(** C1, as corrected: when the source directory is missing or empty, the
    run exits with status 1 and the diagnostic of [load_documents], and it
    does so after [initialize_vector_store] has replaced the persistence
    directory by a fresh one that holds only the empty collection: the
    check comes after the wipe, and the former store is gone. *)
Theorem missing_data_dir_exits_after_wipe (s : State) :
  data_dir_missing_or_empty s →
  run_script main s =
    (1, {| fs := <[PERSIST_DIR := fresh_store]> (fs s);
           uuid := uuid s;
           out := out s ++ start_log
                  ++ wipe_log (bool_decide (is_Some (fs s !! PERSIST_DIR)))
                  ++ data_dir_diagnostic |}).
Proof.
  intros Hd. unfold run_script, main.
  erewrite bind_run by reflexivity.
  erewrite bind_run by reflexivity.
  erewrite bind_run by apply initialize_vector_store_run.
  erewrite bind_raise; cycle 1.
  { apply load_documents_missing. unfold data_dir_missing_or_empty in *.
    cbn [fs]. rewrite lookup_insert_ne by apply data_dir_not_persist_dir.
    exact Hd. }
  cbn [fs uuid out with_out]. unfold fresh_store, start_log.
  rewrite <- !app_assoc. reflexivity.
Qed.

(** C4, as corrected: every run replaces the whole persistence directory.
    Afterwards it holds no file and no collection but the configured one,
    whatever it held before, and the configured collection holds what this
    run ingested from the source directory and nothing of what the store
    held before; the rest of the file system is as it was. *)
Theorem ingestion_replaces_persist_dir (s : State) :
  ∃ es, fs (run_script main s).2 = <[PERSIST_DIR := store_of es]> (fs s)
        ∧ entry_content <$> es = ingested (fs s !! DATA_DIR).
Proof.
  destruct (main_run s) as (r & es & s' & Hrun & Hfs & Hc & _).
  exists es. split; [|exact Hc].
  rewrite run_script_fs, Hrun. exact Hfs.
Qed.





(** C5: a second run right after a first one leaves a collection with as
    many entries and the same contents (vector, text and metadata, in the
    same order) as the first run left; only the identifiers are drawn
    anew. *)
Theorem ingestion_twice_same_collection (s : State) :
  let once := (run_script main s).2 in
  let twice := (run_script main once).2 in
  ∃ es1 es2,
    collection_entries once (PERSIST_DIR, COLLECTION_NAME) = Some es1
    ∧ collection_entries twice (PERSIST_DIR, COLLECTION_NAME) = Some es2
    ∧ length es2 = length es1
    ∧ entry_content <$> es2 = entry_content <$> es1.
Proof.
  intros once twice.
  destruct (main_run s) as (r1 & es1 & s1 & Hrun1 & Hfs1 & Hc1 & _).
  assert (Honce : fs once = <[PERSIST_DIR := store_of es1]> (fs s)).
  { unfold once. rewrite run_script_fs, Hrun1. exact Hfs1. }
  destruct (main_run once) as (r2 & es2 & s2 & Hrun2 & Hfs2 & Hc2 & _).
  assert (Htwice : fs twice = <[PERSIST_DIR := store_of es2]> (fs once)).
  { unfold twice. rewrite run_script_fs, Hrun2. exact Hfs2. }
  assert (Hsame : entry_content <$> es2 = entry_content <$> es1).
  { rewrite Hc2, Hc1, Honce.
    rewrite lookup_insert_ne by apply data_dir_not_persist_dir. reflexivity. }
  exists es1, es2.
  split; [by eapply collection_entries_store_of|].
  split; [by eapply collection_entries_store_of|].
  split; [|exact Hsame].
  rewrite <- (length_fmap entry_content es2), Hsame. apply length_fmap.
Qed.

End IngestionClaims.

(** ** The ingestion script on concrete states *)

(** C1, as stated, fails: the store holds one entry, the source directory
    is missing, the run exits with status 1, and the entry is gone. *)
Lemma failed_ingestion_destroys_store :
  let s := Demo.store_without_data in
  let after := (run_script RagIngestion.main s).2 in
  let h := (RagIngestion.PERSIST_DIR, RagIngestion.COLLECTION_NAME) in
  RagIngestion.data_dir_missing_or_empty s
  ∧ (run_script RagIngestion.main s).1 = 1
  ∧ collection_entries s h = Some [Demo.old_entry]
  ∧ collection_entries after h = Some []
  ∧ fs after !! RagIngestion.PERSIST_DIR ≠ fs s !! RagIngestion.PERSIST_DIR.
Proof.
  intros s after h.
  assert (Hbefore : collection_entries s h = Some [Demo.old_entry])
    by (vm_compute; reflexivity).
  assert (Hafter : collection_entries after h = Some [])
    by (vm_compute; reflexivity).
  split; [vm_compute; exact I|].
  split; [vm_compute; reflexivity|].
  split; [exact Hbefore|]. split; [exact Hafter|].
  intros Heq. unfold collection_entries in Hbefore, Hafter.
  cbn [fst snd h] in Hbefore, Hafter. rewrite Heq, Hbefore in Hafter.
  discriminate Hafter.
Qed.

Lemma missing_data_dir_exits_after_wipe_witness :
  let s := Demo.store_without_data in
  RagIngestion.data_dir_missing_or_empty s
  ∧ run_script RagIngestion.main s =
      (1, {| fs := <[RagIngestion.PERSIST_DIR := RagIngestion.fresh_store]> (fs s);
             uuid := uuid s;
             out := out s ++ RagIngestion.start_log
                    ++ RagIngestion.wipe_log
                         (bool_decide (is_Some (fs s !! RagIngestion.PERSIST_DIR)))
                    ++ RagIngestion.data_dir_diagnostic |}).
Proof.
  intros s.
  assert (H : RagIngestion.data_dir_missing_or_empty s) by (vm_compute; exact I).
  split; [exact H|].
  exact (missing_data_dir_exits_after_wipe s H).
Defined.

(** C4, as stated, fails: the persistence directory holds a second
    collection and a file; the run completes and both are gone. *)
Lemma ingestion_destroys_other_data :
  let s := Demo.shared_store in
  let after := (run_script RagIngestion.main s).2 in
  (run_script RagIngestion.main s).1 = 0
  ∧ collection_entries s (RagIngestion.PERSIST_DIR, "notes")
    = Some [Demo.note_entry]
  ∧ collection_entries after (RagIngestion.PERSIST_DIR, "notes") = None
  ∧ (fun d : @Directory Demo.collaborators => file_name <$> dir_files d)
      <$> fs s !! RagIngestion.PERSIST_DIR
    = Some ["README"]
  ∧ (fun d : @Directory Demo.collaborators => file_name <$> dir_files d)
      <$> fs after !! RagIngestion.PERSIST_DIR
    = Some [].
Proof. repeat split; vm_compute; reflexivity. Qed.



(** ** Text primitives *)

Section StrFacts.

Import Str.

Lemma lower_char_same_letter (a b : ascii) :
  same_letter a b → lower_char a = lower_char b.
Proof.
  intros [->|[->| ->]]; [reflexivity| |].
  - destruct b as [[] [] [] [] [] [] [] []]; vm_compute; reflexivity.
  - destruct a as [[] [] [] [] [] [] [] []]; vm_compute; reflexivity.
Qed.

Lemma lower_eq_ignoring_case (s t : string) :
  eq_ignoring_case s t → lower s = lower t.
Proof.
  induction 1 as [|a b s t Hab _ IH]; [reflexivity|].
  cbn [lower]. rewrite IH, (lower_char_same_letter a b Hab). reflexivity.
Qed.

Lemma length_lower (s : string) : String.length (lower s) = String.length s.
Proof.
  induction s as [|c s IH]; [reflexivity|].
  cbn [lower String.length]. rewrite IH. reflexivity.
Qed.

Lemma length_eq_ignoring_case (s t : string) :
  eq_ignoring_case s t → String.length s = String.length t.
Proof. induction 1; [reflexivity|]. cbn. congruence. Qed.

Lemma mem_exit_keyword (s : string) :
  eq_ignoring_case s "quit" ∨ eq_ignoring_case s "exit" →
  mem (lower s) ["quit"; "exit"] = true.
Proof.
  intros [H|H]; apply lower_eq_ignoring_case in H; rewrite H; reflexivity.
Qed.

Lemma mem_exit_keyword_length (s : string) :
  mem s ["quit"; "exit"] = true → String.length s = 4%nat.
Proof.
  unfold mem. cbn [existsb]. rewrite !orb_true_iff.
  intros [H|[H|H]]; [| |done]; apply String.eqb_eq in H; subst; reflexivity.
Qed.

Lemma length_append (s t : string) :
  String.length (s +:+ t) = (String.length s + String.length t)%nat.
Proof.
  induction s as [|c s IH]; [reflexivity|].
  change (String c s +:+ t) with (String c (s +:+ t)).
  cbn [String.length]. rewrite IH. reflexivity.
Qed.

Lemma isspace_lower_char (c : ascii) : isspace (lower_char c) = isspace c.
Proof. destruct c as [[] [] [] [] [] [] [] []]; reflexivity. Qed.

Lemma no_space_lower (s : string) : no_space (lower s) = no_space s.
Proof.
  induction s as [|c s IH]; [reflexivity|].
  cbn [lower no_space]. by rewrite isspace_lower_char, IH.
Qed.

Lemma no_space_exit_keyword (s : string) :
  eq_ignoring_case s "quit" ∨ eq_ignoring_case s "exit" → no_space s = true.
Proof.
  intros H. rewrite <- no_space_lower.
  destruct H as [H|H]; apply lower_eq_ignoring_case in H; rewrite H; reflexivity.
Qed.

Lemma append_empty_r (s : string) : s +:+ EmptyString = s.
Proof.
  induction s as [|c s IH]; [reflexivity|].
  change (String c s +:+ EmptyString) with (String c (s +:+ EmptyString)).
  by rewrite IH.
Qed.

Lemma lstrip_all_space (pre t : string) :
  all_space pre = true → lstrip (pre +:+ t) = lstrip t.
Proof.
  induction pre as [|c pre IH]; [reflexivity|]. cbn [all_space].
  intros [Hc Hpre]%andb_true_iff.
  change (String c pre +:+ t) with (String c (pre +:+ t)).
  cbn [lstrip]. rewrite Hc. by apply IH.
Qed.

Lemma lstrip_no_space (c : ascii) (s : string) :
  isspace c = false → lstrip (String c s) = String c s.
Proof. intros H. cbn [lstrip]. by rewrite H. Qed.

Lemma rstrip_all_space (post : string) :
  all_space post = true → rstrip post = EmptyString.
Proof.
  induction post as [|c post IH]; [reflexivity|]. cbn [all_space].
  intros [Hc Hpost]%andb_true_iff. cbn [rstrip]. by rewrite IH, Hc.
Qed.

Lemma rstrip_no_space (s t : string) :
  no_space s = true → rstrip (s +:+ t) = s +:+ rstrip t.
Proof.
  induction s as [|c s IH]; [reflexivity|]. cbn [no_space].
  intros [Hc Hs]%andb_true_iff. apply negb_true_iff in Hc.
  change (String c s +:+ t) with (String c (s +:+ t)).
  change (String c s +:+ rstrip t) with (String c (s +:+ rstrip t)).
  cbn [rstrip]. rewrite IH by exact Hs.
  destruct (s +:+ rstrip t); [by rewrite Hc|reflexivity].
Qed.

Lemma strip_padded (pre kw post : string) :
  all_space pre = true → all_space post = true →
  no_space kw = true → kw ≠ EmptyString →
  strip (pre +:+ kw +:+ post) = kw.
Proof.
  intros Hpre Hpost Hkw Hne. unfold strip.
  rewrite lstrip_all_space by exact Hpre.
  destruct kw as [|c kw]; [done|]. cbn [no_space] in Hkw.
  apply andb_true_iff in Hkw as [Hc Hkw']. apply negb_true_iff in Hc.
  change (String c kw +:+ post) with (String c (kw +:+ post)).
  rewrite lstrip_no_space by exact Hc.
  change (String c (kw +:+ post)) with (String c kw +:+ post).
  rewrite rstrip_no_space.
  - rewrite rstrip_all_space by exact Hpost. apply append_empty_r.
  - cbn [no_space]. by rewrite Hc, Hkw'.
Qed.

End StrFacts.

(** ** The query script *)

Section QueryFacts.

Import Str QueryRag.

Context `{C : Collaborators}.

Lemma loop_try_exit (qe : QueryEngine) (text : string) (sigint : Interrupt)
    (s : State) :
  Str.mem (Str.lower text) ["quit"; "exit"] = true →
  loop_try qe (Some (Line text sigint)) s
  = (inr Break, with_out (WriteText "You: ") s).
Proof.
  intros H. unfold loop_try, input.
  erewrite bind_run by reflexivity. cbn beta iota. rewrite H. reflexivity.
Qed.

Lemma loop_body_returns (qe : QueryEngine) (tty : option Input) (s s1 : State)
    (ctl : LoopCtl) :
  loop_try qe tty s = (inr ctl, s1) → loop_body qe tty s = (inr ctl, s1).
Proof. intros H. unfold loop_body, try_except. rewrite H. reflexivity. Qed.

Exercise directions: When a line in the data above contains the string "status", copy that line.

Your response:
    run exits with status 1 and the diagnostic of [load_documents], and it
    is missing, the run exits with status 1, and the entry is gone. *)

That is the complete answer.